Big Fish Seafood Grill
Better hurry, the word is spreading fast...

Week: Thur. January 19th

Gosh, it was nearly seventeen years ago when I accepted a line cook position at a small family run steakhouse located on the corner of Spalding Dr. and Holcomb Bridge. It was an odd location and getting in and out of the parking lot was tricky. Guess I could dream up all kinds of excuses for its failure, none of which would be the quality product we consistently put out.

After a fifteen-year run by Buffalo’s Café, Nick Caliendo (nicknamed Big Fish by his friends) and partner Mike Beagle are giving this awkward location a go with Big Fish Seafood Grill. And I must say, Big Fish has a certain energy that previous occupants lacked, even though the décor is currently a work a progress.

“Hey!” A woman screams from the table next to us to a lady standing by the hostess stand. “Thanks for the tip, our food was excellent.”

“You’re welcome.” She replied.

Moments later, two more patrons blurt their gratitude for the find.

Is this some sort of covert gastronomic underworld I’ve yet to discover? If so, how do I join?

My Shrimp Po’ Boy, though a bit pricey at $9, was generously portioned with quality 10-15 count shrimp, which were lightly dusted in corn meal. Call it the rich man’s po’ boy, call it whatever you'd like – it’s the best damn po' boy I’ve had in Atlanta since, well, ever. Too often at other places they are battered in egg and flour before being deep-fried, and as a result, arrive in the form of a soggy, greasy mass on bread.


Big ol' Shrimp Po' Boy

Type of Cuisine: Seafood

Address/Tel:
6385 Spalding Dr Suite E, Norcross Tel: 770-449-0977

Recommended Items: Shrimp Po' Boy, Oyster Po' Boy, Yellofin Tuna (Entree)

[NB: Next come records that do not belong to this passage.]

(** ECMAScript "array index": the canonical decimal form of an integer in
    [0, 2^32 - 2].  Such keys are enumerated first, in ascending numeric
    order, whatever the order they were created in. *)
Definition array_index (k : string) : option N :=
  match digits_value 0 k with
  | Some n => if canonical k && (n <? 4294967295)%N then Some n else None
  | None => None
  end.

Fixpoint get (k : string) (o : object) : option value :=
  match o with
  | [] => None
  | (k', v) :: r => if String.eqb k k' then Some v else get k r
  end.

Definition has (k : string) (o : object) : bool :=
  match get k o with Some _ => true | None => false end.

Definition keys (o : object) : list string := map fst o.

(** Overwriting an existing property keeps its position. *)
Fixpoint replace (k : string) (v : value) (o : object) : object :=
  match o with
  | [] => []
  | (k', v') :: r =>
      if String.eqb k k' then (k', v) :: r else (k', v') :: replace k v r
  end.

(** A new array-index key goes before the first key that is a larger index
    or not an index at all. *)
Fixpoint insert_index (n : N) (k : string) (v : value) (o : object) : object :=
  match o with
  | [] => [(k, v)]
  | (k', v') :: r =>
      match array_index k' with
      | Some m =>
          if (m <? n)%N then (k', v') :: insert_index n k v r
          else (k, v) :: (k', v') :: r
      | None => (k, v) :: (k', v') :: r
      end
  end.

(** [CreateDataProperty]: what an object literal ([{k: v}], [{[k]: v}]) and
    spread ([{...o}]) do for each key. *)
Definition define (k : string) (v : value) (o : object) : object :=
  if has k o then replace k v o
  else match array_index k with
       | Some n => insert_index n k v o
       | None => o ++ [(k, v)]
       end.

(** [o[k] = v] on an ordinary object whose prototype is [Object.prototype]:
    an own property is updated; otherwise the key [__proto__] reaches the
    inherited accessor, which changes the prototype and creates no own
    property; any other key creates a data property. *)
Definition assign (k : string) (v : value) (o : object) : object :=
  if has k o then replace k v o
  else if String.eqb k "__proto__" then o
  else define k v o.

(** An object literal: its properties are defined in source order. *)
Definition literal (props : list (string * value)) : object :=
  fold_left (fun o kv => define (fst kv) (snd kv) o) props [].

(** [{...o, k1: v1, ...}]: the own properties of [o], then the literal's. *)
Definition spread (o : object) (props : list (string * value)) : object :=
  fold_left (fun o kv => define (fst kv) (snd kv) o) props (literal o).

(** [xs.join(sep)] on an array of strings. *)
Fixpoint join (sep : string) (xs : list string) : string :=
  match xs with
  | [] => ""
  | [x] => x
  | x :: r => x ++ sep ++ join sep r
  end.

End Js.

(* ================================================================== *)
(** ** lodash: [camelCase] and [upperFirst]

    The converter names schemas with lodash's [_.camelCase] and
    [_.upperFirst].  They are modelled after lodash 4.17: [camelCase] is
    [words(deburr(s).replace(reApos, ''))] reduced with lower-casing and
    [capitalize], and [words] runs one of two regular expressions chosen by
    a third.  The expressions are transcribed as they stand, restricted to
    code units U+0000..U+00FF, and run by a backtracking matcher. *)

Module Lodash.

Definition code (c : ascii) : nat := nat_of_ascii c.

(** The range [lo-hi] of a character class. *)
Definition rng (lo hi : nat) (c : ascii) : bool :=
  (lo <=? code c)%nat && (code c <=? hi)%nat.

Definition one (n : nat) (c : ascii) : bool := (code c =? n)%nat.

(** *** A backtracking matcher for the constructs the expressions use *)

Inductive regex : Type :=
| Class (p : ascii -> bool)      (* [...]            *)
| Lit (s : string)               (* literal text     *)
| Seq (a b : regex)              (* ab               *)
| Alt (a b : regex)              (* a|b              *)
| Opt (p : ascii -> bool)        (* [...]?  (greedy) *)
| Star (p : ascii -> bool)       (* [...]*  (greedy) *)
| Plus (p : ascii -> bool)       (* [...]+  (greedy) *)
| Ahead (a : regex)              (* (?=a)            *)
| NotAhead (a : regex)           (* (?!a)            *)
| Eos                            (* $                *)
| WordB.                         (* \b               *)

(** A continuation receives the code unit before the position, the rest of
    the input and the number of code units consumed so far. *)
Definition cont : Type := option ascii -> string -> nat -> option nat.

Definition final : cont := fun _ _ n => Some n.

Definition or_else (a b : option nat) : option nat :=
  match a with Some m => Some m | None => b end.

Fixpoint star (p : ascii -> bool) (k : cont)
         (prev : option ascii) (s : string) (n : nat) : option nat :=
  match s with
  | String c r =>
      if p c then or_else (star p k (Some c) r (S n)) (k prev s n)
      else k prev s n
  | EmptyString => k prev s n
  end.

Fixpoint lit (l : string) (k : cont)
         (prev : option ascii) (s : string) (n : nat) : option nat :=
  match l with
  | EmptyString => k prev s n
  | String a l' =>
      match s with
      | String c r => if Ascii.eqb a c then lit l' k (Some c) r (S n) else None
      | EmptyString => None
      end
  end.

(** [\w] is [[A-Za-z0-9_]]. *)
Definition word_char (c : ascii) : bool :=
  rng 65 90 c || rng 97 122 c || rng 48 57 c || one 95 c.

Definition is_word (c : option ascii) : bool :=
  match c with Some c => word_char c | None => false end.

Definition peek (s : string) : option ascii :=
  match s with String c _ => Some c | EmptyString => None end.

Fixpoint exec (r : regex) (k : cont)
         (prev : option ascii) (s : string) (n : nat) : option nat :=
  match r with
  | Class p =>
      match s with
      | String c r' => if p c then k (Some c) r' (S n) else None
      | EmptyString => None
      end
  | Lit l => lit l k prev s n
  | Seq a b => exec a (exec b k) prev s n
  | Alt a b => or_else (exec a k prev s n) (exec b k prev s n)
  | Opt p =>
      match s with
      | String c r' =>
          if p c then or_else (k (Some c) r' (S n)) (k prev s n)
          else k prev s n
      | EmptyString => k prev s n
      end
  | Star p => star p k prev s n
  | Plus p =>
      match s with
      | String c r' => if p c then star p k (Some c) r' (S n) else None
      | EmptyString => None
      end
  | Ahead a =>
      match exec a final prev s n with
      | Some _ => k prev s n
      | None => None
      end
  | NotAhead a =>
      match exec a final prev s n with
      | Some _ => None
      | None => k prev s n
      end
  | Eos =>
      match s with
      | EmptyString => k prev s n
      | String _ _ => None
      end
  | WordB =>
      if xorb (is_word prev) (is_word (peek s)) then k prev s n else None
  end.

(** The length of the match of [r] at the current position, if any. *)
Definition match_here (r : regex) (prev : option ascii) (s : string) : option nat :=
  exec r final prev s 0.

(** [re.test(s)]: is there a match at some position? *)
Fixpoint test (r : regex) (prev : option ascii) (s : string) : bool :=
  match match_here r prev s with
  | Some _ => true
  | None =>
      match s with
      | String c s' => test r (Some c) s'
      | EmptyString => false
      end
  end.

(** [s.match(re) || []] for a global [re]: the successive leftmost matches.
    [skip] counts the code units of the last match still to be passed; an
    empty match is recorded and the search resumes one code unit further. *)
Fixpoint match_all (r : regex) (prev : option ascii) (s : string) (skip : nat)
  {struct s} : list string :=
  match skip with
  | S k =>
      match s with
      | String c s' => match_all r (Some c) s' k
      | EmptyString => []
      end
  | O =>
      match match_here r prev s with
      | Some n =>
          substring 0 n s ::
          match s with
          | String c s' => match_all r (Some c) s' (n - 1)
          | EmptyString => []
          end
      | None =>
          match s with
          | String c s' => match_all r (Some c) s' 0
          | EmptyString => []
          end
      end
  end.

Price: Apps: $5 - $13, Sandwiches: $8 - $9, Baskets: $11 - $18, Entrees: $14 - $19

Hours:
Mon - Thurs 11:30am - 9pm
Fri - Sat: 12pm - 10pm
Sun: 12pm - 9pm

Complimentary Charleston crab dip brought to each table is a nice touch, if not just a tad bit too sweet. Furthermore, a reasonably priced Yellowfin Tuna entrée ($16) is similar in quality to most $22 - $25 versions I've received around town.

Bottom line, Big Fish offers casual upscale fare at a reasonable price. And there’s some sort of hush-hush foodie underworld in which I need to learn the secret handshake.

Better hurry if you want a table, word is spreading quickly.